Homoranthus thomasii is a species of flowering plant in the family Myrtaceae and is endemic to Queensland. It is a small shrub with spoon-shaped, greyish green leaves and small, pendulous, pink flowers in the upper leaf axils.

==Description==
Homoranthus thomasii is a small, slender shrub 1.5-2 m high, 0.6-1 m wide with upright branches. The greyish-green leaves are arranged opposite, thick, spoon-shaped, fragrant, 0.6-1.5 cm long and ending in a recurved point at the apex. The pendulous white-pink flowers 1 cm are borne in clusters in the upper leaf axils on a pedicel about 6 mm long, sepals 3-4 mm long, white or pink, large pink, petal-like bracts 6 mm long ending in a point. The pink to red style 15-20 mm long and is twice the length of the calyx tube. This species is distinguished from most other species by its tall growth habit, axehead-shaped leaves and pendulous flowers. Flowers and fruits usually from April to August but may flower sporadically throughout the year.

==Taxonomy and naming==
This species was first formally described in 1864 by Ferdinand von Mueller who gave it the name Chamelaucium thomasii and published the description in the journal Fragmenta phytographiae Australiae. In 1991, Lyndley Craven and S.R.Jones changed the name to Homoranthus thomasii. The specific epithet (thomasii) honours the Melbourne doctor David John Thomas (1813–1871).

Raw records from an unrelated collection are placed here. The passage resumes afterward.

(** [update_map], registered with the single output ["map-graph"]. *)
Definition update_map (df : DataFrame) (selected_column : option string)
  : result Figure :=
  colorbar_title ← get_axis_title selected_column;
  create_map_plot df selected_column None (Some colorbar_title).

(** [update_scatter], registered with the outputs ["upper-scatter"] and
    ["lower-scatter"]. *)
Definition update_scatter (df : DataFrame)
    (y_axis_type x_axis_column : option string) : result (list Figure) :=
  match control_value y_axis_type, control_value x_axis_column with
  | Some y_axis_type, Some x_axis_column =>
      config ← match scatter_configs !! y_axis_type with
               | Some c => Ok c
               | None => Raise (KeyError y_axis_type)
               end;
      let upper_col := upper config in
      let lower_col := lower config in
      '(x_range, y_range, color_range) ←
        calculate_consistent_ranges df upper_col lower_col x_axis_column;
      x_title ← get_axis_title (Some x_axis_column);
      y_title ← get_axis_title (Some upper_col);
      upper_fig ← create_scatter_plot df upper_col x_axis_column None
                    (Some x_range) (Some y_range) (Some color_range)
                    (Some x_title) (Some y_title);
      x_title ← get_axis_title (Some x_axis_column);
      y_title ← get_axis_title (Some lower_col);
      lower_fig ← create_scatter_plot df lower_col x_axis_column None
                    (Some x_range) (Some y_range) (Some color_range)
                    (Some x_title) (Some y_title);
      Ok [upper_fig; lower_fig]
  | _, _ => Ok [go_Figure; go_Figure]
  end.
Lemma ordered_below_snoc db (coll : list doc) (d : doc) :
  ordered_below (next_oid db) coll →
  ordered_below (next_oid db + 1) (coll ++ [stored_as db d]).
Proof.
  intros (ks & Hks & Hs & Hb). exists (ks ++ [next_oid db]). split; [|split].
  - apply mapM_Some. apply Forall2_app; [by apply mapM_Some|].
    constructor; [apply oid_of_stored | constructor].
  - by apply StronglySorted_snoc.
  - apply Forall_app. split.
    + eapply Forall_impl; [|exact Hb]. simpl. intros. lia.
    + constructor; [lia | constructor].
Qed.

Lemma ordered_below_weaken n m (coll : list doc) :
  n ≤ m → ordered_below n coll → ordered_below m coll.
Proof.
  intros H (ks & Hks & Hs & Hb). exists ks. split; [done|]. split; [done|].
  eapply Forall_impl; [|exact Hb]. simpl. intros. lia.
Qed.

Lemma with_inserted_ordered db name (d : doc) :
  db_ordered db → db_ordered (with_inserted db name d).
Proof.
  intros H other. unfold with_inserted. rewrite collection_insert. simpl.
  destruct (decide (name = other)) as [->|].
  - apply ordered_below_snoc, H.
  - eapply ordered_below_weaken; [|apply H]. lia.
Qed.

Lemma insert_one_with_inserted db name (d : doc) :
  d !! "_id" = None → bson_encodable (VDict d) = true →
  insert_one db name d
    = Some (Done (mkObjectId (next_oid db), with_inserted db name d)).
Proof. apply insert_one_fresh. Qed.

Lemma insert_one_raises db name (d : doc) :
  d !! "_id" = None → bson_encodable (VDict d) = false →
  insert_one db name d = Some Raised.
Proof. intros H He. unfold insert_one. by rewrite H, He. Qed.

Lemma insert_one_inv db name (d : doc) o db' :
  insert_one db name d = Some (Done (o, db')) →
  o = mkObjectId (next_oid db) ∧ db' = with_inserted db name d.
Proof.
  unfold insert_one. destruct (d !! "_id"); [discriminate|].
  destruct (bson_encodable (VDict d)); [|discriminate]. by intros [= <- <-].
Qed.

Lemma insert_one_ordered db name (d : doc) o db' :
  insert_one db name d = Some (Done (o, db')) → db_ordered db → db_ordered db'.
Proof. intros [_ ->]%insert_one_inv. apply with_inserted_ordered. Qed.

Lemma insert_many_ordered name (ds : list doc) : ∀ db db',
  insert_many db name ds = Some db' → db_ordered db → db_ordered db'.
Proof.
  induction ds as [|d ds IH]; simpl; intros db db' H Ho.
  - by injection H as <-.
  - destruct (insert_one db name d) as [[[o db1]|]|] eqn:E; try discriminate.
    cbn [mbind option_bind] in H. eapply IH; [exact H|].
    by eapply insert_one_ordered.
Qed.

Lemma empty_database_ordered : db_ordered empty_database.
Proof.
  intros name. unfold collection. simpl. rewrite lookup_empty. simpl.
  exists []. repeat constructor.
Qed.

Lemma seed_database_ordered db db' :
  seed_database (Some db) = Some (Some db') → db_ordered db → db_ordered db'.
Proof.
  unfold seed_database. intros H Hw.
  destruct (count_documents _ _) as [n|]; [|discriminate].
  cbn [mbind option_bind] in H.
  destruct (if (n =? 0)%nat then _ else _) as [db1|] eqn:E1; [|discriminate].
  cbn [mbind option_bind] in H.
  assert (db_ordered db1) as Hw1.
  { destruct (n =? 0)%nat.
    - eapply insert_many_ordered; [exact E1 | exact Hw].
    - by injection E1 as <-. }
  destruct (count_documents _ _) as [m|]; [|discriminate].
  cbn [mbind option_bind] in H.
  destruct (if (m =? 0)%nat then _ else _) as [db2|] eqn:E2; [|discriminate].
  cbn [mbind option_bind] in H. injection H as <-.
  destruct (m =? 0)%nat.
  - eapply insert_many_ordered; [exact E2 | exact Hw1].
  - by injection E2 as <-.
Qed.

Lemma seeded_ordered : db_ordered seeded.
Proof.
  eapply seed_database_ordered; [|apply empty_database_ordered].
  vm_compute. reflexivity.
Qed.

Lemma create_document_inv db name (d : doc) id db' :
  create_document db name d = Some (Done (id, db')) →
  id = ObjectId_str (mkObjectId (next_oid db)) ∧ db' = with_inserted db name d.
Proof.
  unfold create_document.
  destruct (insert_one db name d) as [[[o db1]|]|] eqn:E; try discriminate.
  apply insert_one_inv in E as [-> ->]. by intros [= <- <-].
Qed.

Lemma register_ordered db user resp db' :
  register (Some db) user = Some (resp, Some db') → db_ordered db → db_ordered db'.
Proof.
  unfold register. destruct (find_one _ _) as [existing|]; [|discriminate].
  cbn [mbind option_bind]. destruct (negb (not_doc existing)).
  - by intros [= _ <-].
  - destruct (create_document _ _ _) as [[[id db1]|]|] eqn:E; [| |discriminate].
    + apply create_document_inv in E as [_ ->]. cbn [mbind option_bind].
      intros [= _ <-]. apply with_inserted_ordered.
    + cbn [mbind option_bind]. by intros [= _ <-].
Qed.

Lemma submit_contact_ordered db payload resp db' :
  submit_contact (Some db) payload = Some (resp, Some db') →
  db_ordered db → db_ordered db'.
Proof.
  unfold submit_contact.
  destruct (create_document _ _ _) as [[[id db1]|]|] eqn:E; [| |discriminate].
  - apply create_document_inv in E as [_ ->]. cbn [mbind option_bind].
    intros [= _ <-]. apply with_inserted_ordered.
  - cbn [mbind option_bind]. by intros [= _ <-].
Qed.

Lemma create_order_ordered db order resp db' :
  create_order (Some db) order = Some (resp, Some db') →
  db_ordered db → db_ordered db'.
Proof.
  unfold create_order.
  destruct (insert_one _ _ _) as [[[o db1]|]|] eqn:E; [| |discriminate].
  - apply insert_one_inv in E as [_ ->]. cbn [mbind option_bind].
    intros [= _ <-]. apply with_inserted_ordered.
  - cbn [mbind option_bind]. by intros [= _ <-].
Qed.

(** *** Lookup of a stored document by its identifier *)

Lemma has_oid_key o (d : doc) k :
  oid_of d = Some k → has_oid o d = oid_eqb o (mkObjectId k).
Proof. intros H%oid_of_Some. unfold has_oid. by rewrite H. Qed.

Lemma keyed_member (coll : list doc) ks (d : doc) o :
  mapM oid_of coll = Some ks → d ∈ coll → d !! "_id" = Some (VOid o) →
  o = mkObjectId (oid_value o) ∧ oid_value o ∈ ks.
Proof.
  intros Hks Hd Ho. apply mapM_Some in Hks.
  induction Hks as [|d1 k1 coll ks Hk1 _ IH].
  - by apply elem_of_nil in Hd.
  - apply elem_of_cons in Hd as [->|Hd].
    + apply oid_of_Some in Hk1. rewrite Ho in Hk1. injection Hk1 as ->.
      split; [done|]. apply elem_of_cons. by left.
    + destruct (IH Hd) as [H1 H2]. split; [done|]. apply elem_of_cons. by right.
Qed.

Lemma find_unique o (coll : list doc) : ∀ ks d,
  mapM oid_of coll = Some ks → StronglySorted N.lt ks →
  d ∈ coll → d !! "_id" = Some (VOid o) →
  List.find (has_oid o) coll = Some d.
Proof.
  induction coll as [|d0 coll IH]; intros ks d Hks Hs Hd Ho.
  - by apply elem_of_nil in Hd.
  - apply mapM_Some in Hks.
    inversion Hks as [|? k0 ? ks' Hk0 Hks']; subst.
    inversion Hs as [|? ? Hs' Hlt]; subst. simpl.
    apply elem_of_cons in Hd as [->|Hd].
    + unfold has_oid. rewrite Ho. by rewrite oid_eqb_refl.
    + rewrite (has_oid_key _ _ _ Hk0).
      apply mapM_Some in Hks'.
      destruct (keyed_member _ _ _ _ Hks' Hd Ho) as [Heq Hin].
      rewrite Forall_forall in Hlt. apply list_elem_of_In in Hin.
      specialize (Hlt _ Hin).
      assert (oid_eqb o (mkObjectId k0) = false) as ->.
      { unfold oid_eqb, mkObjectId. simpl.
        destruct (N.eqb_spec (oid_value o) k0); [lia|]. apply andb_false_r. }
      by eapply IH.
Qed.

Lemma ordered_key_below n (coll : list doc) (d : doc) o :
  ordered_below n coll → d ∈ coll → d !! "_id" = Some (VOid o) →
  oid_size o = 12%nat ∧ oid_value o < n.
Proof.
  intros (ks & Hks & _ & Hb) Hd Ho.
  destruct (keyed_member _ _ _ _ Hks Hd Ho) as [Heq Hin]. split.
  - by rewrite Heq.
  - rewrite Forall_forall in Hb. apply Hb. by apply list_elem_of_In.
Qed.

(** *** Newest first *)

Lemma insert_desc_last k (d : doc) (l : list (N * doc)) :
  Forall (λ kd, k < kd.1) l → insert_desc k d l = l ++ [(k, d)].
Proof.
  induction 1 as [|[k' d'] l Hk _ IH]; simpl; [done|]. simpl in Hk.
  destruct (N.ltb_spec k' k); [lia|]. by rewrite IH.
Qed.
(** A platform that lists the three jobs of a run. *)
Definition with_jobs : Octokit.client :=
  {| Octokit.actions_createWorkflowDispatch := fun _ => inr tt;
     Octokit.actions_listJobsForWorkflowRun :=
       fun _ => inr (VObj [("total_count", VNum 3 0);
                           ("jobs", VArr jobs)]);
     Octokit.pulls_listFiles := fun _ => inr [];
     Octokit.pulls_list := fun _ => inr [];
     Octokit.issues_addLabels := fun _ => inr tt;
     Octokit.issues_createComment := fun _ => inr tt;
     Octokit.issues_listForRepo := fun _ => inr [];
     Octokit.repos_compareCommits := fun _ => inr (VObj []);
     Octokit.repos_listReleases := fun _ => inr [] |}.

(** A platform on which the author has exactly one issue and one pull
    request, and which accepts comments. *)
Definition first_time : Octokit.client :=
  {| Octokit.actions_createWorkflowDispatch := fun _ => inl RequestError;
     Octokit.actions_listJobsForWorkflowRun := fun _ => inr (VObj []);
     Octokit.pulls_listFiles := fun _ => inr [];
     Octokit.pulls_list := fun _ => inr [pull_request];
     Octokit.issues_addLabels := fun _ => inr tt;
     Octokit.issues_createComment := fun _ => inr tt;
     Octokit.issues_listForRepo := fun _ => inr [VObj issue_fields];
     Octokit.repos_compareCommits := fun _ => inr (VObj []);
     Octokit.repos_listReleases := fun _ => inr [] |}.

Definition published_fields : list (string * value) :=
  [("action", VStr "published");
   ("repository", repository);
   ("release",
    VObj [("tag_name", VStr "v1.2.0"); ("prerelease", VBool false)])].

End Fixtures.

(* ===================================================================== *)
(** * Properties *)
(* ===================================================================== *)

(** ** The library models agree with the published test vectors *)

Example sha256_abc :
Buf.hex (SHA256.sha256 (Buf.from "abc"))
= "ba7816bf8f01cfea414140de5dae2223b00361a396177a9cb410ff61f20015ad".
Proof. vm_compute. reflexivity. Qed.

Example hmac_rfc4231_2 :
SHA256.hmac_hex "Jefe" (Buf.from "what do ya want for nothing?")
= "5bdcc146bf60754e6a042426089575c75a003f089d2739839dec58b964ec3843".
Proof. vm_compute. reflexivity. Qed.

Example utf8_replacement :
Utf8.sanitize [x61; xff; xe2; x82; xac; xe2; x82; x41] 0 [] 0x80 0xbf
= [x61; xef; xbf; xbd; xe2; x82; xac; xef; xbf; xbd; x41].
Proof. reflexivity. Qed.

Example json_parse_sample :
  JSON.parse
    (Samples.dq "{'a': [1, -2.50e3, true, null], 'b': 'x\u00e9y', 'a': {}}")
  = Some (JS.VObj
            [("a", JS.VArr [JS.VNum 1 0; JS.VNum (-250) 1; JS.VBool true;
                            JS.VNull]);
             ("b", JS.VStr "xéy");
             ("a", JS.VObj [])]).
Proof. reflexivity. Qed.

Example json_parse_rejects :
  map JSON.parse
    ["{bad"; "01"; "1."; "[1,]"; "tru"; "nullx"; EmptyString]
  = [None; None; None; None; None; None; None].
Proof. reflexivity. Qed.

==Distribution and habitat==
Homoranthus thomasii grows in heath and woodland from Pentland to Mitchell. Grows on shallow, sandy soils derived from sandstone, mostly in woodland or heath.

==Conservation==
Although widely distributed, H. thomasii is of sporadic occurrence and was considered rare by Briggs and Leigh (1996). Given several recent discoveries of species in conservation areas. Now considered a ROTAP conservation 3RCa.